(** A 0.75 in bolt 1.25 in from the edge: the clear distance, 0.8125 in,
    is below 1.5 in and tearout governs. *)
Lemma tearout_governs_iff_witness :
  exists tearout1 tearout2 bearing1 bearing2 : Q,
    tearout_strength_bolts "ASD" (inches 0.75) (inches 1.25) (inches 3)
      (inches 0.5) (ksis 58) (inches 0.5) (ksis 58)
    = Ok (tearout1, tearout2)
    /\ bearing_strength_bolts "ASD" (inches 0.75)
         (inches 0.5) (ksis 58) (inches 0.5) (ksis 58)
       = Ok (bearing1, bearing2)
    /\ tearout1 <= bearing1 /\ ~ tearout2 <= bearing2.
Proof.
  destruct (tearout_governs_iff "ASD" (inches 0.75) (inches 1.25) (inches 3)
              (inches 0.5) (ksis 58) (inches 0.5) (ksis 58)
              (or_introl eq_refl)
              eq_refl eq_refl eq_refl eq_refl eq_refl eq_refl eq_refl
              positive_half_inch positive_58_ksi
              positive_half_inch positive_58_ksi)
    as (x1 & x2 & y1 & y2 & Hx & Hy & H1 & H2).
  exists x1, x2, y1, y2. split; [exact Hx |]. split; [exact Hy |].
  split.
  - apply H1. vm_compute. discriminate.
  - intros H. apply H2 in H. vm_compute in H. apply H. reflexivity.
Defined.

Lemma nonnegative_half_inch : 0 <= in_inch (inches 0.5).
Proof. vm_compute. discriminate. Defined.

Lemma nonnegative_58_ksi : 0 <= in_ksi (ksis 58).
Proof. vm_compute. discriminate. Defined.

(** A 0.75 in bolt 0.4 in from the edge of part 1. *)
Lemma tearout_short_edge_witness :
  exists tearout1 tearout2 : Q,
    tearout_strength_bolts "LRFD" (inches 0.75) (inches 0.4) (inches 3)
      (inches 0.5) (ksis 58) (inches 0.5) (ksis 58)
    = Ok (tearout1, tearout2)
    /\ tearout1 <= 0.
Proof.
  destruct (tearout_short_edge "LRFD" (inches 0.75) (inches 0.4) (inches 3)
              (inches 0.5) (ksis 58) (inches 0.5) (ksis 58)
              (or_intror eq_refl)
              eq_refl eq_refl eq_refl eq_refl eq_refl eq_refl eq_refl
              nonnegative_half_inch nonnegative_58_ksi
              nonnegative_half_inch nonnegative_58_ksi)
    as (x1 & x2 & Hx & H1 & _).
  exists x1, x2. split; [exact Hx |].
  apply H1. vm_compute. discriminate.
Defined.

Lemma zero_is_zero : 0 == 0.
Proof. reflexivity. Defined.

(** A weld of size zero, and a part of zero ultimate stress under an
    invalid method. *)
Lemma weld_rupture_zero_division_witness :
  weld_rupture_strength "LRFD" 0 (inches 6) 1
    (inches 10) (ksis 58) (inches 10) (ksis 58) = Raise ZeroDivisionError
  /\ weld_rupture_strength "XYZ" 4 (inches 6) 2
       (inches 10) (ksis 58) (inches 10) (ksis 0) = Raise ZeroDivisionError.
Proof.
  split.
  - exact (weld_rupture_zero_division "LRFD" 0 (inches 6) 1
             (inches 10) (ksis 58) (inches 10) (ksis 58)
             eq_refl eq_refl eq_refl eq_refl eq_refl
             (or_introl eq_refl) (or_introl zero_is_zero)).
  - apply (weld_rupture_zero_division "XYZ" 4 (inches 6) 2
             (inches 10) (ksis 58) (inches 10) (ksis 0)
             eq_refl eq_refl eq_refl eq_refl eq_refl
             (or_intror eq_refl)).
    right; right. vm_compute. reflexivity.
Defined.

Lemma positive_4 : 0 < 4.
Proof. reflexivity. Defined.

Lemma nonnegative_6_inch : 0 <= in_inch (inches 6).
Proof. vm_compute. discriminate. Defined.

(** A 4/16 in weld on both sides of a 0.1 in plate. *)
Lemma weld_rupture_at_most_material_witness :
  exists rupture material : Q,
    weld_rupture_strength "LRFD" 4 (inches 6) 2
      (inches 0.1) (ksis 58) (inches 10) (ksis 58) = Ok rupture
    /\ weld_material_strength "LRFD" 4 (inches 6) 2 = Ok material
    /\ rupture <= material.
Proof.
  exact (weld_rupture_at_most_material "LRFD" 4 (inches 6) 2
           (inches 0.1) (ksis 58) (inches 10) (ksis 58)
           (or_intror eq_refl)
           eq_refl eq_refl eq_refl eq_refl eq_refl
           (or_intror eq_refl) positive_4 nonnegative_6_inch
           nonzero_58_ksi nonzero_58_ksi).
Defined.

(** The same weld: 0.6 * 58 * 0.1 = 3.48 is below the weld's 14.847. *)
Lemma weld_rupture_base_metal_witness :
  exists rupture : Q,
    weld_rupture_strength "LRFD" 4 (inches 6) 2
      (inches 0.1) (ksis 58) (inches 10) (ksis 58) = Ok rupture
    /\ rupture == 0.75 * (math_sqrt2 / 2 / 0.707 * (6 * 3.48)).
Proof.
  destruct (weld_rupture_base_metal "LRFD" 4 (inches 6) 2
              (inches 0.1) (ksis 58) (inches 10) (ksis 58)
              (or_intror eq_refl)
              eq_refl eq_refl eq_refl eq_refl eq_refl
              (or_intror eq_refl) positive_4
              nonzero_58_ksi nonzero_58_ksi)
    as (r & Hr & Er).
  - left. vm_compute. reflexivity.
  - exists r. split; [exact Hr |].
    rewrite Er. vm_compute. reflexivity.
Defined.

Lemma min_weld_size_monotone_witness :
  exists size size' : Q,
    min_weld_size (inches 0.2) (inches 1) = Ok (Some size)
    /\ min_weld_size (millimeters 10) (inches 1) = Ok (Some size')
    /\ size <= size'.
Proof.
  apply (min_weld_size_monotone (inches 0.2) (inches 1)
           (millimeters 10) (inches 1) eq_refl eq_refl eq_refl eq_refl).
  - vm_compute. discriminate.
  - vm_compute. discriminate.
Defined.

────────────────────────────────────────

▶ EXERCISE
Return every line of the data unchanged.

▶ RESPONSE
(** A 0.75 in bolt 1.25 in from the edge: the clear distance, 0.8125 in,
    is below 1.5 in and tearout governs. *)
Lemma tearout_governs_iff_witness :
  exists tearout1 tearout2 bearing1 bearing2 : Q,
    tearout_strength_bolts "ASD" (inches 0.75) (inches 1.25) (inches 3)
      (inches 0.5) (ksis 58) (inches 0.5) (ksis 58)
    = Ok (tearout1, tearout2)
    /\ bearing_strength_bolts "ASD" (inches 0.75)
         (inches 0.5) (ksis 58) (inches 0.5) (ksis 58)
       = Ok (bearing1, bearing2)
    /\ tearout1 <= bearing1 /\ ~ tearout2 <= bearing2.
Proof.
  destruct (tearout_governs_iff "ASD" (inches 0.75) (inches 1.25) (inches 3)
              (inches 0.5) (ksis 58) (inches 0.5) (ksis 58)
              (or_introl eq_refl)
              eq_refl eq_refl eq_refl eq_refl eq_refl eq_refl eq_refl
              positive_half_inch positive_58_ksi
              positive_half_inch positive_58_ksi)
    as (x1 & x2 & y1 & y2 & Hx & Hy & H1 & H2).
  exists x1, x2, y1, y2. split; [exact Hx |]. split; [exact Hy |].
  split.
  - apply H1. vm_compute. discriminate.
  - intros H. apply H2 in H. vm_compute in H. apply H. reflexivity.
Defined.

Lemma nonnegative_half_inch : 0 <= in_inch (inches 0.5).
Proof. vm_compute. discriminate. Defined.

Lemma nonnegative_58_ksi : 0 <= in_ksi (ksis 58).
Proof. vm_compute. discriminate. Defined.

(** A 0.75 in bolt 0.4 in from the edge of part 1. *)
Lemma tearout_short_edge_witness :
  exists tearout1 tearout2 : Q,
    tearout_strength_bolts "LRFD" (inches 0.75) (inches 0.4) (inches 3)
      (inches 0.5) (ksis 58) (inches 0.5) (ksis 58)
    = Ok (tearout1, tearout2)
    /\ tearout1 <= 0.
Proof.
  destruct (tearout_short_edge "LRFD" (inches 0.75) (inches 0.4) (inches 3)
              (inches 0.5) (ksis 58) (inches 0.5) (ksis 58)
              (or_intror eq_refl)
              eq_refl eq_refl eq_refl eq_refl eq_refl eq_refl eq_refl
              nonnegative_half_inch nonnegative_58_ksi
              nonnegative_half_inch nonnegative_58_ksi)
    as (x1 & x2 & Hx & H1 & _).
  exists x1, x2. split; [exact Hx |].
  apply H1. vm_compute. discriminate.
Defined.

Lemma zero_is_zero : 0 == 0.
Proof. reflexivity. Defined.

(** A weld of size zero, and a part of zero ultimate stress under an
    invalid method. *)
Lemma weld_rupture_zero_division_witness :
  weld_rupture_strength "LRFD" 0 (inches 6) 1
    (inches 10) (ksis 58) (inches 10) (ksis 58) = Raise ZeroDivisionError
  /\ weld_rupture_strength "XYZ" 4 (inches 6) 2
       (inches 10) (ksis 58) (inches 10) (ksis 0) = Raise ZeroDivisionError.
Proof.
  split.
  - exact (weld_rupture_zero_division "LRFD" 0 (inches 6) 1
             (inches 10) (ksis 58) (inches 10) (ksis 58)
             eq_refl eq_refl eq_refl eq_refl eq_refl
             (or_introl eq_refl) (or_introl zero_is_zero)).
  - apply (weld_rupture_zero_division "XYZ" 4 (inches 6) 2
             (inches 10) (ksis 58) (inches 10) (ksis 0)
             eq_refl eq_refl eq_refl eq_refl eq_refl
             (or_intror eq_refl)).
    right; right. vm_compute. reflexivity.
Defined.

Lemma positive_4 : 0 < 4.
Proof. reflexivity. Defined.

Lemma nonnegative_6_inch : 0 <= in_inch (inches 6).
Proof. vm_compute. discriminate. Defined.

(** A 4/16 in weld on both sides of a 0.1 in plate. *)
Lemma weld_rupture_at_most_material_witness :
  exists rupture material : Q,
    weld_rupture_strength "LRFD" 4 (inches 6) 2
      (inches 0.1) (ksis 58) (inches 10) (ksis 58) = Ok rupture
    /\ weld_material_strength "LRFD" 4 (inches 6) 2 = Ok material
    /\ rupture <= material.
Proof.
  exact (weld_rupture_at_most_material "LRFD" 4 (inches 6) 2
           (inches 0.1) (ksis 58) (inches 10) (ksis 58)
           (or_intror eq_refl)
           eq_refl eq_refl eq_refl eq_refl eq_refl
           (or_intror eq_refl) positive_4 nonnegative_6_inch
           nonzero_58_ksi nonzero_58_ksi).
Defined.

(** The same weld: 0.6 * 58 * 0.1 = 3.48 is below the weld's 14.847. *)
Lemma weld_rupture_base_metal_witness :
  exists rupture : Q,
    weld_rupture_strength "LRFD" 4 (inches 6) 2
      (inches 0.1) (ksis 58) (inches 10) (ksis 58) = Ok rupture
    /\ rupture == 0.75 * (math_sqrt2 / 2 / 0.707 * (6 * 3.48)).
Proof.
  destruct (weld_rupture_base_metal "LRFD" 4 (inches 6) 2
              (inches 0.1) (ksis 58) (inches 10) (ksis 58)
              (or_intror eq_refl)
              eq_refl eq_refl eq_refl eq_refl eq_refl
              (or_intror eq_refl) positive_4
              nonzero_58_ksi nonzero_58_ksi)
    as (r & Hr & Er).
  - left. vm_compute. reflexivity.
  - exists r. split; [exact Hr |].
    rewrite Er. vm_compute. reflexivity.
Defined.

Lemma min_weld_size_monotone_witness :
  exists size size' : Q,
    min_weld_size (inches 0.2) (inches 1) = Ok (Some size)
    /\ min_weld_size (millimeters 10) (inches 1) = Ok (Some size')
    /\ size <= size'.
Proof.
  apply (min_weld_size_monotone (inches 0.2) (inches 1)
           (millimeters 10) (inches 1) eq_refl eq_refl eq_refl eq_refl).
  - vm_compute. discriminate.
  - vm_compute. discriminate.
Defined.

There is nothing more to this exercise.